©2019 The Globe and Mail Inc. All Rights Reserved.
Iamgold Corp. shares have soared as the investment community turns its gaze to the $2.2-billion gold producer as a possible takeover target.
With operations in Canada, Africa and South America, Iamgold has been a long-time laggard among Canada’s intermediate gold producers and recently released a disappointing production forecast for the year. But the Toronto-based miner’s shares have risen 23 per cent in the past week to close at $4.73 in Toronto.
RBC Dominion Securities Inc. analyst Dan Rollins said Wednesday that Iamgold‘s “surprise” decision on Monday to defer the Côté Gold project in Quebec may have been because it wanted “to clear the decks and bolster its share price ahead of a potential transaction.” Mr. Rollins also mused that a deal involving Iamgold and another company that he didn’t name could be back on the table.
A source familiar with the situation told The Globe and Mail that Iamgold was in discussions with Kinross Gold Corp. about a possible takeover late last year. But those talks fell apart after the companies failed to reach a consensus on terms and over the composition of the board, said the source, who was granted anonymity because they were not authorized to speak publicly.
Kinross had proposed an all-stock deal to acquire Iamgold with a premium, but the value was not high enough to win Iamgold‘s support, the source said. Kinross hired Royal Bank of Canada as its financial adviser while Iamgoldtapped TD Securities.

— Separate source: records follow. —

(** * chirpstack-simulator: the simulation lifecycle of
      [internal/simulator/simulator.go]

    A shallow embedding of the simulation orchestrator: the fixture set-up
    and tear-down steps, the concurrent device provisioning, the per-device
    gateway sampling of the run phase, and the device-list reader.

    Conventions of the embedding.
    - Go's [int], [int64] and [time.Duration] are [Z] with the 64-bit
      wrap-around written out ([wrap64]).
    - [lorawan.EUI64] is [[8]byte] and [lorawan.AES128Key] is [[16]byte]: lists
      of [Byte.byte].
    - A Go [map] is a [gmap]; the order of a [range] over it is chosen by the
      environment.
    - A Go function that returns an [error] returns [option error] ([None] is
      [nil]); a function that may also panic or end the process has an
      [Outcome].
    - Remote collaborators (management API, MQTT broker, traffic engine, file
      system, random sources, goroutine scheduler) are an environment [Env] of
      answers. Every call to them is recorded in a trace, together with the
      entry of each method of [simulation] and the errors [start] logs; the
      informational log lines are left out. *)

From Stdlib Require Import ZArith Lia Ascii String.
From Stdlib.Strings Require Byte.
From stdpp Require Import base option list gmap sets strings.

Local Open Scope Z_scope.

(** ** Machine integers *)

Definition int64_min : Z := - 2 ^ 63.
Definition int64_max : Z := 2 ^ 63 - 1.

(** The value a 64-bit signed integer holds after an arithmetic operation
    whose mathematical result is [z]. *)
Definition wrap64 (z : Z) : Z := (z + 2 ^ 63) mod 2 ^ 64 - 2 ^ 63.

Definition is_int64 (z : Z) : Prop := int64_min <= z <= int64_max.

(** [len(l)] as a Go [int]. *)
Definition len {A} (l : list A) : Z := Z.of_nat (length l).

(** ** Bytes, identities and keys *)

Abbreviation byte := Byte.byte.

Global Instance byte_eq_dec : EqDecision byte.
Proof. intros x y. destruct (Byte.byte_eq_dec x y); [left | right]; assumption. Defined.

Global Program Instance byte_countable : Countable byte :=
  inj_countable Byte.to_N Byte.of_N _.
Next Obligation. intros x. apply Byte.of_to_N. Qed.

(** [lorawan.EUI64], an [[8]byte], and its zero value. *)
Definition EUI64 : Type := list byte.
Definition EUI64_zero : EUI64 := repeat Byte.x00 8.

(** [lorawan.AES128Key], a [[16]byte], and its zero value. *)
Definition AES128Key : Type := list byte.
Definition AES128Key_zero : AES128Key := repeat Byte.x00 16.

Kinross and Iamgold declined to comment. RBC declined to comment and TD did not immediately respond to a request for comment.
The talks with Iamgold mark the second time in the past six months Kinross has spoken to a gold miner about a potential acquisition. Last fall, Kinross briefly engaged in discussions with Yamana Gold Inc., another struggling Canadian gold company, according to sources familiar with the matter who were granted anonymity because they were not authorized to speak publicly.
Steve Parsons, a Yamana spokesman, declined to comment on any talks with Kinross but said, “We do believe that we can show significantly more value as a standalone company.”
In the past few months, the Canadian gold sector has been revitalized with the unveiling of two major deals. Toronto-based Barrick Gold Corp. recently closed its US$6-billion acquisition of African miner Randgold Resources Ltd. and earlier this month, Denver-based Newmont Mining Corp. announced it is buying Vancouver’s Goldcorp Inc. for US$10-billion.
Higher gold prices have also sparked interest in the sector. After sinking to below US$1,200 an ounce in August, gold bullion has rallied to above US$1,320. Lately, gold has shot up based on indications the U.S. Federal Reserve will slow its pace of rate hikes, a development that has dampened enthusiasm for the U.S. dollar. (Gold and the U.S. dollar tend to have an inverse relationship.)
Kinross is more than twice as big as Iamgold with a market capitalization of $5.4-billion compared with $2.2-billion. Kinross produced an estimated 2.5 million ounces last year versus just under 900,000 ounces for Iamgold.
Kinross and Iamgold have both been among the worst-performing long-term Canadian gold stocks. Much of Kinross’s travails can be traced back to its US$7.1billion acquisition of Red Back Mining Inc. in 2010, which gave it a much bigger footprint in Africa.
Kinross wrote down about 80 per cent of the value of the acquisition after the price of gold plummeted and the company faced spiralling capital costs. Investors also attach a low valuation to Kinross because of the perceived political risk associated with the company’s Russian mines.
Iamgold has had serious missteps, too. When the company acquired the Côté Gold project in 2012 through its $608-million acquisition of Trelawney Mining and Exploration Inc., the company said an eventual mine could produce up to 500,000 ounces a year. But facing a capital cost investment of more than $1-billion, earlier this week Iamgold put the project on hold.